[Collected data]
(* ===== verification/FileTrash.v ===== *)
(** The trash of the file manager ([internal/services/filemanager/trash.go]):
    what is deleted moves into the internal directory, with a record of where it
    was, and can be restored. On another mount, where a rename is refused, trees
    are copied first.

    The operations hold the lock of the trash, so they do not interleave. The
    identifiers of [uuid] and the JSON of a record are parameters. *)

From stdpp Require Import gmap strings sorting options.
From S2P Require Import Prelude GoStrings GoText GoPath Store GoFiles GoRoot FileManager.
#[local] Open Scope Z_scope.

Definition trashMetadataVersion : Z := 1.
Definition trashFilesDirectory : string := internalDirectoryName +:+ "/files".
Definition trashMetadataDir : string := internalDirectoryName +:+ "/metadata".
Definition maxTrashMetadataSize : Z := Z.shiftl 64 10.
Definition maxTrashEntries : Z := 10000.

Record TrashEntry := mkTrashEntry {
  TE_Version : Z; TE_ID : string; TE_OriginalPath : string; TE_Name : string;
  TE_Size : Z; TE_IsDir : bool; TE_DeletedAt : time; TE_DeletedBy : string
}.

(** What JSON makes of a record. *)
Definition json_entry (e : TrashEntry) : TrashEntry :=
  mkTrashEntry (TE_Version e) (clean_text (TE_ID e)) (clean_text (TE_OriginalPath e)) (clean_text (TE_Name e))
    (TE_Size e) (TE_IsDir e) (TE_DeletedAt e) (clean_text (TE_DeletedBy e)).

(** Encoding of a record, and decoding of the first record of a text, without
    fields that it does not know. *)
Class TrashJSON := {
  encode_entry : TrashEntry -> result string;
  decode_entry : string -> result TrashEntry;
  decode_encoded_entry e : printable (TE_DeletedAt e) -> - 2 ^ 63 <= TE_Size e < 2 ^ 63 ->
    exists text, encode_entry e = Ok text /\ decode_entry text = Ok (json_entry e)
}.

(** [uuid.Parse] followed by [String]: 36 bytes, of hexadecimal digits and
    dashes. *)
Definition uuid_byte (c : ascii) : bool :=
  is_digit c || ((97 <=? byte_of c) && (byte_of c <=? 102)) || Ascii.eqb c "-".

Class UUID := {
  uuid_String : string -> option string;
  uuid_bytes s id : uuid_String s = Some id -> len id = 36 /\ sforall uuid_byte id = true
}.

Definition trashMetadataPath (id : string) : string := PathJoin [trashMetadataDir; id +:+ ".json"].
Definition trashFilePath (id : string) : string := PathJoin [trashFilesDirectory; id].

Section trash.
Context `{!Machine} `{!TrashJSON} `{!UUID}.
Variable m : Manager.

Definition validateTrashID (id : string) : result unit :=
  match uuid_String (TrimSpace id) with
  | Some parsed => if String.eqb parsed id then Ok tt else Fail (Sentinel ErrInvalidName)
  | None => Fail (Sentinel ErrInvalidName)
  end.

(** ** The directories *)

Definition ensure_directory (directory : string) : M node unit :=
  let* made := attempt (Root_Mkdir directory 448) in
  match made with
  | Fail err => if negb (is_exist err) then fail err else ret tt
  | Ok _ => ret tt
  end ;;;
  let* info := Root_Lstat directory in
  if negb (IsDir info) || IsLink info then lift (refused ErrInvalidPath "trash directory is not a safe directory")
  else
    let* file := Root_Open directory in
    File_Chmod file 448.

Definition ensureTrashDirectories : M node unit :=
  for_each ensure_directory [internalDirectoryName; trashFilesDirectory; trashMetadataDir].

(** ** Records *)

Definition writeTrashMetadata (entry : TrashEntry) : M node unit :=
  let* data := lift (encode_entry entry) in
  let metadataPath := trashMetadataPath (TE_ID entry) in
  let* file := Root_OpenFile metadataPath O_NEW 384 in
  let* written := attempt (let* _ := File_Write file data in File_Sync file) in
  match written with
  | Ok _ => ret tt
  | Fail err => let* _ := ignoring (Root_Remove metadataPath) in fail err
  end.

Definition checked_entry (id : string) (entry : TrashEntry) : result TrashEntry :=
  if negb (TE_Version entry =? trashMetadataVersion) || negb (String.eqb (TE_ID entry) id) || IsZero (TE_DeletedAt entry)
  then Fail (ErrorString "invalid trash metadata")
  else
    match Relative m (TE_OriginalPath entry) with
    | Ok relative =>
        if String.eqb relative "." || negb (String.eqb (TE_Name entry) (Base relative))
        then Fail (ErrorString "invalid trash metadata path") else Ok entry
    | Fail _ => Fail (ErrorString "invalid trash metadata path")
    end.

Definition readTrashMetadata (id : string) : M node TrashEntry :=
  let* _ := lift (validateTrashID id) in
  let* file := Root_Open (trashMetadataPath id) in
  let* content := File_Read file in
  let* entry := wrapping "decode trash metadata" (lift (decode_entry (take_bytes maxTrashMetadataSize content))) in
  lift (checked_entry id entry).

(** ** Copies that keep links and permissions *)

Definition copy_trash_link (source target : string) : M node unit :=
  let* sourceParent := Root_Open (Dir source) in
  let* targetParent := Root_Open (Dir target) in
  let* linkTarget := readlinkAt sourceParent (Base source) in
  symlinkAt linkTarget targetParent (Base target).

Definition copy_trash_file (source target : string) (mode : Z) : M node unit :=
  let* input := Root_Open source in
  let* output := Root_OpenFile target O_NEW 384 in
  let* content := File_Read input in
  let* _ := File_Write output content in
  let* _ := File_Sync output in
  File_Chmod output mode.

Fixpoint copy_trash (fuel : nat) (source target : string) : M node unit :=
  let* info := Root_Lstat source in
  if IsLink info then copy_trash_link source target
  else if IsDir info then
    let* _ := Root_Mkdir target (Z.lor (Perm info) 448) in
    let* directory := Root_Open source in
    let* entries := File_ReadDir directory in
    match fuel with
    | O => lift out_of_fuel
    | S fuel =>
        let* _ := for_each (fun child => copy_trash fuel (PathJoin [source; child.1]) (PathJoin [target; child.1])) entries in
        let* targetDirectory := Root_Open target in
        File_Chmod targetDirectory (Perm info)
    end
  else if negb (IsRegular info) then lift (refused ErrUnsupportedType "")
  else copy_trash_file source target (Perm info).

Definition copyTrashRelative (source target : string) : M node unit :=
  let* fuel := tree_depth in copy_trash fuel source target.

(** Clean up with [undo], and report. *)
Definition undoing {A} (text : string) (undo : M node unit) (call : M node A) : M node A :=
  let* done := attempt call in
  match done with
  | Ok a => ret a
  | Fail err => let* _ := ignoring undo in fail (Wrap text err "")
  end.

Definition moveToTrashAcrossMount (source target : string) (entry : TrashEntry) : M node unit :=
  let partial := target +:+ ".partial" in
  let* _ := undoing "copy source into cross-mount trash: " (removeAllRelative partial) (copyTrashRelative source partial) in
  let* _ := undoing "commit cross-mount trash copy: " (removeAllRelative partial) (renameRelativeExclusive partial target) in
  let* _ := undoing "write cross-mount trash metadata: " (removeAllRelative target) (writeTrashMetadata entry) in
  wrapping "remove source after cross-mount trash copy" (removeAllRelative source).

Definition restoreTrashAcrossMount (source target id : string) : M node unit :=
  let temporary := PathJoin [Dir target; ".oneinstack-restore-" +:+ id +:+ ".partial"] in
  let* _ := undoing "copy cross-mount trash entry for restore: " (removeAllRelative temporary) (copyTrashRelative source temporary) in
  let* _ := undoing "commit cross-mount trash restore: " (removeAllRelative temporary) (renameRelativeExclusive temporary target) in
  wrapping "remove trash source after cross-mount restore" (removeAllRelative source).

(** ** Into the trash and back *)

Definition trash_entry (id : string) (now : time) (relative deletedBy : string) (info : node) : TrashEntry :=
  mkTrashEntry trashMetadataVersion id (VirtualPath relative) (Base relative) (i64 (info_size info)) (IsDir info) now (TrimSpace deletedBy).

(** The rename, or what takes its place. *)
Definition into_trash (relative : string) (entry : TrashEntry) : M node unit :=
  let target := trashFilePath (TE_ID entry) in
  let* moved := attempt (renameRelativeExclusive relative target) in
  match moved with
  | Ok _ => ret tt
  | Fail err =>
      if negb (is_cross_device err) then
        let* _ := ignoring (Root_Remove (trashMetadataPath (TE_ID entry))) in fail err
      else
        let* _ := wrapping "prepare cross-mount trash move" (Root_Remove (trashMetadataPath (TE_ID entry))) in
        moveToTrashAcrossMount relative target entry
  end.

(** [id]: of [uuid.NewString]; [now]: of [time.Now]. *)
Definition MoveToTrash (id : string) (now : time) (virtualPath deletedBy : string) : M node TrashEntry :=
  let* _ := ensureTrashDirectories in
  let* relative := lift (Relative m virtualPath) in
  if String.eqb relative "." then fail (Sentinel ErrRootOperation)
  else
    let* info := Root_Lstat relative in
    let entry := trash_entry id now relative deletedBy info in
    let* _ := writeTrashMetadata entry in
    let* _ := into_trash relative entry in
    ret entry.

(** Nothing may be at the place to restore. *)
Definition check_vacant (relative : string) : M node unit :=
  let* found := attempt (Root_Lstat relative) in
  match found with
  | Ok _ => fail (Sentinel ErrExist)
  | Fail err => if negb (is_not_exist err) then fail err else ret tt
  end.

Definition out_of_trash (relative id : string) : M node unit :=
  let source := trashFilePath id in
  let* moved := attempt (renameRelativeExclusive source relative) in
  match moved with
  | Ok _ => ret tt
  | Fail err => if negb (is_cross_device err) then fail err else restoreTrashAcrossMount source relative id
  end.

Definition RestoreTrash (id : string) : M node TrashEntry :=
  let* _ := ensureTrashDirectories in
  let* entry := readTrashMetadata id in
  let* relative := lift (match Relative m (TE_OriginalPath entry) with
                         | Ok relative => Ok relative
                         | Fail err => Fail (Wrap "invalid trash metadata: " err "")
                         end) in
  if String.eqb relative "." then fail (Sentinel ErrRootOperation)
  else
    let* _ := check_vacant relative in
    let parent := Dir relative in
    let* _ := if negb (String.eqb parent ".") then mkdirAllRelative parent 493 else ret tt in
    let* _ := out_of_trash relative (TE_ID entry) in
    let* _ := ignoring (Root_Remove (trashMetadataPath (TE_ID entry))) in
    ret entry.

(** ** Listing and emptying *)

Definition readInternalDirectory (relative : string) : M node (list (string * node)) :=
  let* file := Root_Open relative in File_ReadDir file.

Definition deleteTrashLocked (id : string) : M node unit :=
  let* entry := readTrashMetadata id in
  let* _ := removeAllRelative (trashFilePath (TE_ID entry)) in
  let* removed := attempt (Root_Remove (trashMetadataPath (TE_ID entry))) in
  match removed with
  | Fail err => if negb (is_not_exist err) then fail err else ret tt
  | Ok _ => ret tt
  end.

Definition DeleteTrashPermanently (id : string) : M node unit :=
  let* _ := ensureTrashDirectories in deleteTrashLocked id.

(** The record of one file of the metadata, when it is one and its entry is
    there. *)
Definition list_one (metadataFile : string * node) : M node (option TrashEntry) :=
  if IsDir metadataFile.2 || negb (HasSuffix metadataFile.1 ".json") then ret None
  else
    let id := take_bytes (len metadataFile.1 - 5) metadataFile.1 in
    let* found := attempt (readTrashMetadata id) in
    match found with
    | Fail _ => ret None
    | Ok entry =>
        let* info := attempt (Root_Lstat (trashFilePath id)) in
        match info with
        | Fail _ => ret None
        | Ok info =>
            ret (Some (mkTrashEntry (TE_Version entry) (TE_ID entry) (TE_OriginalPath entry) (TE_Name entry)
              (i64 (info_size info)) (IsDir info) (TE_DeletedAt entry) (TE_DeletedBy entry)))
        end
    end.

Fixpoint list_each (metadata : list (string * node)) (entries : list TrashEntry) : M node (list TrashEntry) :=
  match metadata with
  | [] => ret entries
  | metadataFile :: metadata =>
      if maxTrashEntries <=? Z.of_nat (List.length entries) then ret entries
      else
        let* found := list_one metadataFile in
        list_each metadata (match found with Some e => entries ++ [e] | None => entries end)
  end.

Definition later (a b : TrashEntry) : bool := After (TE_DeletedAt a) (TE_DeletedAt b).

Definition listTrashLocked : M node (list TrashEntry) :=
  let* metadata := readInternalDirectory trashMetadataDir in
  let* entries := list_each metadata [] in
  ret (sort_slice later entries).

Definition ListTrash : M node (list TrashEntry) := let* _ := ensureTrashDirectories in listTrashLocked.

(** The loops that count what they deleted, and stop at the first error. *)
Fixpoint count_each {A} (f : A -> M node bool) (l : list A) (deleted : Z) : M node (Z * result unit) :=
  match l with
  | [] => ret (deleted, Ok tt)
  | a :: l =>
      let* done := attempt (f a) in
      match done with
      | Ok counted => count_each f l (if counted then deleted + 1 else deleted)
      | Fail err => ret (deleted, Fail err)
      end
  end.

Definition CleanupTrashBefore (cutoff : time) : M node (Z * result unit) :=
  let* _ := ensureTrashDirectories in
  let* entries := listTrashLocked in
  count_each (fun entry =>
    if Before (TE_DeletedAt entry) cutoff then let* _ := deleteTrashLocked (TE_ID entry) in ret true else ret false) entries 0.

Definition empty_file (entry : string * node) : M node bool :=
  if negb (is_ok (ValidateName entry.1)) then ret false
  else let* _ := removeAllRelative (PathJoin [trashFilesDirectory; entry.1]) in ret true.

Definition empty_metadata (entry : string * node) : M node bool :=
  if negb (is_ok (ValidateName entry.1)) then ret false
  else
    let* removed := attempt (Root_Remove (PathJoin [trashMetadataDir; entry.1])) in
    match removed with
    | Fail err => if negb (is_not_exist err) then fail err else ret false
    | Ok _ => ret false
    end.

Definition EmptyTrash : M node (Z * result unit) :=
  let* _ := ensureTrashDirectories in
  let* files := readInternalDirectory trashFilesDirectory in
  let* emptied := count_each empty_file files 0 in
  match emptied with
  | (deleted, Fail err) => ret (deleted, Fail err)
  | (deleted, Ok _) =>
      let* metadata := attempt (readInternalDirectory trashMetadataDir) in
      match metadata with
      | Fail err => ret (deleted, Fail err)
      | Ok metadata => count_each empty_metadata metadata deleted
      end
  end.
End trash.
* * *
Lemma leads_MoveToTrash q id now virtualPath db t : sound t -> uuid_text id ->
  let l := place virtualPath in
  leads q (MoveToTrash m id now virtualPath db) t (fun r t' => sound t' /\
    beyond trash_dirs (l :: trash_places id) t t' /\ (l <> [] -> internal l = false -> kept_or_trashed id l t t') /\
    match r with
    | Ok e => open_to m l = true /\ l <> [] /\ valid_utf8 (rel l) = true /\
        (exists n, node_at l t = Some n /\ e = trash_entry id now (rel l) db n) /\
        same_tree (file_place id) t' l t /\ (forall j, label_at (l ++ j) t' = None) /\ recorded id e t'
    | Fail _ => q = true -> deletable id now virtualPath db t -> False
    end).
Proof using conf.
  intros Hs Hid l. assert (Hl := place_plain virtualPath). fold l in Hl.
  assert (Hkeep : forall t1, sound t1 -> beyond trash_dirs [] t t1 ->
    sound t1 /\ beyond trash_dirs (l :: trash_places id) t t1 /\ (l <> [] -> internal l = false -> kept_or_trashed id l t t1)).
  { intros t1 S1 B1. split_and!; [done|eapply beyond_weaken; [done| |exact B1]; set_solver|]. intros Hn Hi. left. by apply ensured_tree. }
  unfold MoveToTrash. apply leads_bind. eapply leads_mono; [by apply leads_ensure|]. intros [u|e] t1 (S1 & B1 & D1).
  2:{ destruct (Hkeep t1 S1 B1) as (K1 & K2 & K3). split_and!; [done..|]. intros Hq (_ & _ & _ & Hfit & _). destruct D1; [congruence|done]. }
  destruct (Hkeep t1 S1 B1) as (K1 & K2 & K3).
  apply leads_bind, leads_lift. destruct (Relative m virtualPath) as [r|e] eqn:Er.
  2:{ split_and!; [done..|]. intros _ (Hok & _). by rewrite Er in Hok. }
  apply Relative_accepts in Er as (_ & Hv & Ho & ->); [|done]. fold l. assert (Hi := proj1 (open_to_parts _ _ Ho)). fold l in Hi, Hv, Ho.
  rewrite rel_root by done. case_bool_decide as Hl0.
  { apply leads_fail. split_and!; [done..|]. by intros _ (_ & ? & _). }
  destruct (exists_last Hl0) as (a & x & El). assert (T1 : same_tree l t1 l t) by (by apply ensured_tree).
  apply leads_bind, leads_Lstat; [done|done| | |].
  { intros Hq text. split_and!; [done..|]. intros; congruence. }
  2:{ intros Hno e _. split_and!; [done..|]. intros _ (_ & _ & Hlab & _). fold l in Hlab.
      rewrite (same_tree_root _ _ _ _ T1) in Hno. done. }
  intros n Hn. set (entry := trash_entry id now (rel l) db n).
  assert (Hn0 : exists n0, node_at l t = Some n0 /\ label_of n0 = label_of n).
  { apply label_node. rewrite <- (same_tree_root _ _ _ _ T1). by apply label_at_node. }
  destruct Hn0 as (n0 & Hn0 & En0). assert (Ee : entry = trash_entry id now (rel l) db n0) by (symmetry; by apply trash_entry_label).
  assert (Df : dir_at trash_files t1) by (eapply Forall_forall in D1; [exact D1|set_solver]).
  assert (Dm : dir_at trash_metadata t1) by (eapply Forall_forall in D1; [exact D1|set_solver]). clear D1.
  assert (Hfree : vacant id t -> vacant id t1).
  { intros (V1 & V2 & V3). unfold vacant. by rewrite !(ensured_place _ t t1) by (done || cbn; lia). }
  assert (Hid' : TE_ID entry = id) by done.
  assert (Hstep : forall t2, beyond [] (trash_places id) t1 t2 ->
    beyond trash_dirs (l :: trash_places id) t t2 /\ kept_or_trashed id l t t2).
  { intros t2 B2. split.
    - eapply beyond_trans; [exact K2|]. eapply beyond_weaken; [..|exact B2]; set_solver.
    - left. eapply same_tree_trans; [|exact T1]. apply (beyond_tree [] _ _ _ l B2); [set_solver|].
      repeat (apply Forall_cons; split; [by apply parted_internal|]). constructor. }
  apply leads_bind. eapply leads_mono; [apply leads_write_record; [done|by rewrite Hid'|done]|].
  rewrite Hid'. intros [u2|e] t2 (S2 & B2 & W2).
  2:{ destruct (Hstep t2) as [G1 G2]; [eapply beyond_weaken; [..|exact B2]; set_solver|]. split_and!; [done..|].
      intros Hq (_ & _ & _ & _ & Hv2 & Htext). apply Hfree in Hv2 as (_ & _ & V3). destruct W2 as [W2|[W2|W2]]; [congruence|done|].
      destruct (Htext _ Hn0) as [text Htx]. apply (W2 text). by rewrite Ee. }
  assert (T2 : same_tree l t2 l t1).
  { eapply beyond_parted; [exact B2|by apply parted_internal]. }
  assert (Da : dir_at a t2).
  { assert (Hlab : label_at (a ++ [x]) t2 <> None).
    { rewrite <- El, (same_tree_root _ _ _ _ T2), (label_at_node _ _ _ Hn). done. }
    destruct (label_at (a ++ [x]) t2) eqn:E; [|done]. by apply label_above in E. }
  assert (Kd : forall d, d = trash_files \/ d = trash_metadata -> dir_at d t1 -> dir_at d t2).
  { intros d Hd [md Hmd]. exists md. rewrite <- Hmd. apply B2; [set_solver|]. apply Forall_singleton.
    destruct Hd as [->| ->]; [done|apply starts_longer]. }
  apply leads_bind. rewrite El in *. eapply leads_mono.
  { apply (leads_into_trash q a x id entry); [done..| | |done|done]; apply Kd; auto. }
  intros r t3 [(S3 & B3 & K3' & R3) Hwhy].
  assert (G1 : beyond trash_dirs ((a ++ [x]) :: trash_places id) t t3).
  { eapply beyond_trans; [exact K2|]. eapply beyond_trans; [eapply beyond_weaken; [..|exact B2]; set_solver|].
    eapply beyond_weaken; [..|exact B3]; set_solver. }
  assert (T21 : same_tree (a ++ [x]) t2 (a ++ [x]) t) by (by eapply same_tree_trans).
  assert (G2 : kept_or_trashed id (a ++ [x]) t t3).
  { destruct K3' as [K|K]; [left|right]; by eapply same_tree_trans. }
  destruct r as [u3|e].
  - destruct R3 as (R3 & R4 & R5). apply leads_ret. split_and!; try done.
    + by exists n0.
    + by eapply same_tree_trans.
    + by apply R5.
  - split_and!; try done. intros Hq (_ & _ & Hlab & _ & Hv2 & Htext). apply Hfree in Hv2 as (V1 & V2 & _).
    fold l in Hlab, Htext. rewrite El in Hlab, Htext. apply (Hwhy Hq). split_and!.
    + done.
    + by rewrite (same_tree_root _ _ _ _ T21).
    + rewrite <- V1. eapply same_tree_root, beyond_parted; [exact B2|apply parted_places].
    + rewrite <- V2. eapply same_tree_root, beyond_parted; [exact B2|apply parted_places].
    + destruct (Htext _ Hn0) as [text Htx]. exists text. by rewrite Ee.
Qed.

**EXERCISE PROMPT:** Copy out, word for word, the part of the entries above that begins at the line with "let* fuel := tree_depth" and ends at the line with "Ok a => ret a", including both.

**YOUR SOLUTION:**
  let* fuel := tree_depth in copy_trash fuel source target.

(** Clean up with [undo], and report. *)
Definition undoing {A} (text : string) (undo : M node unit) (call : M node A) : M node A :=
  let* done := attempt call in
  match done with
  | Ok a => ret a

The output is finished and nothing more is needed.